THE PROBLEM: Repeat only the stretch of lines below that runs from the line with "cbn in Hf. rewrite" through the line with "rewrite bool_text_back, E1, E2, E3, E4.", unaltered.

(Data records)
● ● ● ● ●

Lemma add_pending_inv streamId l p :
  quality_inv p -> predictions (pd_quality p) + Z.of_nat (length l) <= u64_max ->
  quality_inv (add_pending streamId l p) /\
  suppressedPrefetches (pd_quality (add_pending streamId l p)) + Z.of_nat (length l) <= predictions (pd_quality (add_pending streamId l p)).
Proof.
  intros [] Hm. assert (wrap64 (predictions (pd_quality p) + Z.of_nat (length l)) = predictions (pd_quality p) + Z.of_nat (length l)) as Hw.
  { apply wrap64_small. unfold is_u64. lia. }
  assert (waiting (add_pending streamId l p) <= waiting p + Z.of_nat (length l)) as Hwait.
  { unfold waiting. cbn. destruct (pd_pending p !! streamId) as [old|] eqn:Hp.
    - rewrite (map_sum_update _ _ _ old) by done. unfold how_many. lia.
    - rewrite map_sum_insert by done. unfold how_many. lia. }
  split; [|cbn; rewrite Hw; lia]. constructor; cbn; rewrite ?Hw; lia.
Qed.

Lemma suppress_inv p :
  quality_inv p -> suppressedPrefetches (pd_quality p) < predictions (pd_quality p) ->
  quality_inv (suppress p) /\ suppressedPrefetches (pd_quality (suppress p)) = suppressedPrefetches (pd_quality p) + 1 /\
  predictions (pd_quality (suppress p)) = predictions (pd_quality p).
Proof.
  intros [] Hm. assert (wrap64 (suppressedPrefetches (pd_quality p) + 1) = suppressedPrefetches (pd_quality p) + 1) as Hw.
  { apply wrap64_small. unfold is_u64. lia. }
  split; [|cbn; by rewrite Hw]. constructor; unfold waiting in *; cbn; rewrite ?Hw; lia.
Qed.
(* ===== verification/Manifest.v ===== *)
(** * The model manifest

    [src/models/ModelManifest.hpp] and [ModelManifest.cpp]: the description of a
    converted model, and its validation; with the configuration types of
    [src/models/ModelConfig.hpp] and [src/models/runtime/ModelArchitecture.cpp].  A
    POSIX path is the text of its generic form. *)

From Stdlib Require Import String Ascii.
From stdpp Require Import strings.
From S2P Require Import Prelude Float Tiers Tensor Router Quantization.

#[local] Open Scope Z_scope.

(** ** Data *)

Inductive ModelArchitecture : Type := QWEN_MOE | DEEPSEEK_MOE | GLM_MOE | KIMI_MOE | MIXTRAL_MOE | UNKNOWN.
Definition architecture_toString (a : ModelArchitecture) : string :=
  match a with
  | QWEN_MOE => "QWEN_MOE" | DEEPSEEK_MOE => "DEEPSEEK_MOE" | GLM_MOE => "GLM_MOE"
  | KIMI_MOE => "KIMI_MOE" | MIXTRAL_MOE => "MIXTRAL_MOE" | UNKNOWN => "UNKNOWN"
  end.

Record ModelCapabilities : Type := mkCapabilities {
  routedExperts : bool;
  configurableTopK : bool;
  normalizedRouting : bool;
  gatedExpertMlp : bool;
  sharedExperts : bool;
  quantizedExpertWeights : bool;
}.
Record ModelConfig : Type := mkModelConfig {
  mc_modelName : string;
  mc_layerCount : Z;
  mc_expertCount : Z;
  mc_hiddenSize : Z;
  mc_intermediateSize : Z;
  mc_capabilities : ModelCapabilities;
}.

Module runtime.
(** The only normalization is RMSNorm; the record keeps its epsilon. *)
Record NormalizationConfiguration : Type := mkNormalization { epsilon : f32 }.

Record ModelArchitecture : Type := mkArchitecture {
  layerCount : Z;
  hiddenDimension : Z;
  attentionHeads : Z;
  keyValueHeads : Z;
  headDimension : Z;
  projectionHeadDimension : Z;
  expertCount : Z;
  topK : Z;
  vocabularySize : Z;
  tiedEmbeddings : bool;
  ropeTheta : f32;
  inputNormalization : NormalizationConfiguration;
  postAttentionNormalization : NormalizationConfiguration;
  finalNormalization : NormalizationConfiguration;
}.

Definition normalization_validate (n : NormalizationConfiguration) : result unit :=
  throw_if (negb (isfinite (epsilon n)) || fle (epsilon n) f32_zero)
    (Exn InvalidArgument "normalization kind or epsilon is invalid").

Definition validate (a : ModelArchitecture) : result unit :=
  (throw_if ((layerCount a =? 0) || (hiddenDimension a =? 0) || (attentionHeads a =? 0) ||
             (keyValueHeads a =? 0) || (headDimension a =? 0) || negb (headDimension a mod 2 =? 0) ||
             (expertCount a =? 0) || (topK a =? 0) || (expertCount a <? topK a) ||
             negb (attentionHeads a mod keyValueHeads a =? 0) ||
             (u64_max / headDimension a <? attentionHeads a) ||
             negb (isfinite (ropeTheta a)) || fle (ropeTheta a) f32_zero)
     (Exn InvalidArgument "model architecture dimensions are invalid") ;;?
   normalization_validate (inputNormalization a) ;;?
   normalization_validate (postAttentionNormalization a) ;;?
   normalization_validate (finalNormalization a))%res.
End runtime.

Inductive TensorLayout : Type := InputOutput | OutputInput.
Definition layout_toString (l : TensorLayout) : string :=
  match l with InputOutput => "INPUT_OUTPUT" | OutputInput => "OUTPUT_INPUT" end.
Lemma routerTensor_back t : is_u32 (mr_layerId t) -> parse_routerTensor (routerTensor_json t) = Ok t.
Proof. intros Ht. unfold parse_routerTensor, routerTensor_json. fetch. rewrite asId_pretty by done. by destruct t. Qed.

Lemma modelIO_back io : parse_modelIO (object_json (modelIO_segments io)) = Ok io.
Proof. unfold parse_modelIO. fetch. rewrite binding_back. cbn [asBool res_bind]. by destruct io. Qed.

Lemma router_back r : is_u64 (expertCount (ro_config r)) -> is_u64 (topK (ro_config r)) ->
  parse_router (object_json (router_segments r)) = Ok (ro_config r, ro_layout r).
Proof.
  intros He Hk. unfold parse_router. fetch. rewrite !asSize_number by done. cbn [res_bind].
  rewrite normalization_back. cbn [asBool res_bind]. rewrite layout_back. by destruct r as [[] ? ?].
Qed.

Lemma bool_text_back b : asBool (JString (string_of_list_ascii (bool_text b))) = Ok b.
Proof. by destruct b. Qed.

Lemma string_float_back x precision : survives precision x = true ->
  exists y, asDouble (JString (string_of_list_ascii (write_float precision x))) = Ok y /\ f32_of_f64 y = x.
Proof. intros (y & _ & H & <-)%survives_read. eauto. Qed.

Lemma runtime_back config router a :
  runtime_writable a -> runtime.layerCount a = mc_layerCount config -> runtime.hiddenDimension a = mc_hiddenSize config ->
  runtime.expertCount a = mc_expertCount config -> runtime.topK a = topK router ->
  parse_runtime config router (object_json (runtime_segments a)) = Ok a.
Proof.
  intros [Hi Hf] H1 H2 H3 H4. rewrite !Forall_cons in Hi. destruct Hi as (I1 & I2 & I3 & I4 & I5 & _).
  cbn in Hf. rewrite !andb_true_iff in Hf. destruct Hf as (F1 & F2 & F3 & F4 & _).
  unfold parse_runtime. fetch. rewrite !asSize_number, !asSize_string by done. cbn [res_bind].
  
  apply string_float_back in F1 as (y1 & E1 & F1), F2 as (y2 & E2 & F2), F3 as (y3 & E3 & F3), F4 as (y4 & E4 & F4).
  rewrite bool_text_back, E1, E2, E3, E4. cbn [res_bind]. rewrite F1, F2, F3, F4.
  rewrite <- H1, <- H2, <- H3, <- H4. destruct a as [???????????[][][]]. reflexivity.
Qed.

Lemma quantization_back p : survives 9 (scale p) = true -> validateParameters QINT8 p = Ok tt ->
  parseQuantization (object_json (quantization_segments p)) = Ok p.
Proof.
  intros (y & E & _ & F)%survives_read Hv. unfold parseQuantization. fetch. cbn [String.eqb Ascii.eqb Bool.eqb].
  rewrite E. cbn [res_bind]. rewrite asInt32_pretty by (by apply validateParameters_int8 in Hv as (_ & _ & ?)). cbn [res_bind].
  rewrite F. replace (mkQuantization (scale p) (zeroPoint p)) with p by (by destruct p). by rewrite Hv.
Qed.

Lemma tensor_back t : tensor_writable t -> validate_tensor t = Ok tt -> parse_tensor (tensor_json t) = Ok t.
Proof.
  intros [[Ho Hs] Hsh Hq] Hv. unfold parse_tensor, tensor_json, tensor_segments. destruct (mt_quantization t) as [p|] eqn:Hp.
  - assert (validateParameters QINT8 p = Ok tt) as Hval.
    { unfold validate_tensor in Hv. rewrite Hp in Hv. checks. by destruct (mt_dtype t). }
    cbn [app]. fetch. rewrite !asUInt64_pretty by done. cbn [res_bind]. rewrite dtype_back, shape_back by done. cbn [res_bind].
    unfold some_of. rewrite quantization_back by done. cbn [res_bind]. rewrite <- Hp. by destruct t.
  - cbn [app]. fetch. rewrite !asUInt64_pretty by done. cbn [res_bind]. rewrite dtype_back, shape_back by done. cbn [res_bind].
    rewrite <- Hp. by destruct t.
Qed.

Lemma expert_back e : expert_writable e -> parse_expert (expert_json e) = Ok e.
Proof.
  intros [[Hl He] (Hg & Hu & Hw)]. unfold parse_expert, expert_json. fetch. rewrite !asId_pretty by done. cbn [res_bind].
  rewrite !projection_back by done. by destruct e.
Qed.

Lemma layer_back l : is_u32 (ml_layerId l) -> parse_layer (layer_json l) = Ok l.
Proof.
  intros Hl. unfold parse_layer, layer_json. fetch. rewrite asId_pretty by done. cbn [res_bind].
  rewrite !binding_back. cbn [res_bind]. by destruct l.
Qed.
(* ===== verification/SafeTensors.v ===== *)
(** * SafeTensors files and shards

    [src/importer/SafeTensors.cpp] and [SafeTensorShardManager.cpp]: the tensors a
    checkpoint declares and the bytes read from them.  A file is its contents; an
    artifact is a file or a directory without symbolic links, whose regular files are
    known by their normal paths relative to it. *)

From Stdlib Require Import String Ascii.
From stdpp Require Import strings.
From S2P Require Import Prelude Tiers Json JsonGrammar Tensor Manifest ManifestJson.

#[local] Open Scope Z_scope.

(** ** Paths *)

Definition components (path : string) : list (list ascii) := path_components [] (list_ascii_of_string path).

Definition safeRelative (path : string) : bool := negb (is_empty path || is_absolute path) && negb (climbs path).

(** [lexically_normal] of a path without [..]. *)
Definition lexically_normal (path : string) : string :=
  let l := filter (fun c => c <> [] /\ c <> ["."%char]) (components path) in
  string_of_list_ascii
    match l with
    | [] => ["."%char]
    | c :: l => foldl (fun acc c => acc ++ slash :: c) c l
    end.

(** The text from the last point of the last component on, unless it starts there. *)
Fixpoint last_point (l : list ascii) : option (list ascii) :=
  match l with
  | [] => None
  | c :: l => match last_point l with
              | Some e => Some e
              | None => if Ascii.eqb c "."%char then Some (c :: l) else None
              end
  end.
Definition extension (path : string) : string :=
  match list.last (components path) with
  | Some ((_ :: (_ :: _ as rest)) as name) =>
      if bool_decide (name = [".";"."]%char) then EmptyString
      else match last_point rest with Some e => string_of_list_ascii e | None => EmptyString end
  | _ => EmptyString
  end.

● ● ● ● ●

ANSWER BELOW:
  cbn in Hf. rewrite !andb_true_iff in Hf. destruct Hf as (F1 & F2 & F3 & F4 & _).
  unfold parse_runtime. fetch. rewrite !asSize_number, !asSize_string by done. cbn [res_bind].
  
  apply string_float_back in F1 as (y1 & E1 & F1), F2 as (y2 & E2 & F2), F3 as (y3 & E3 & F3), F4 as (y4 & E4 & F4).
  rewrite bool_text_back, E1, E2, E3, E4. cbn [res_bind]. rewrite F1, F2, F3, F4.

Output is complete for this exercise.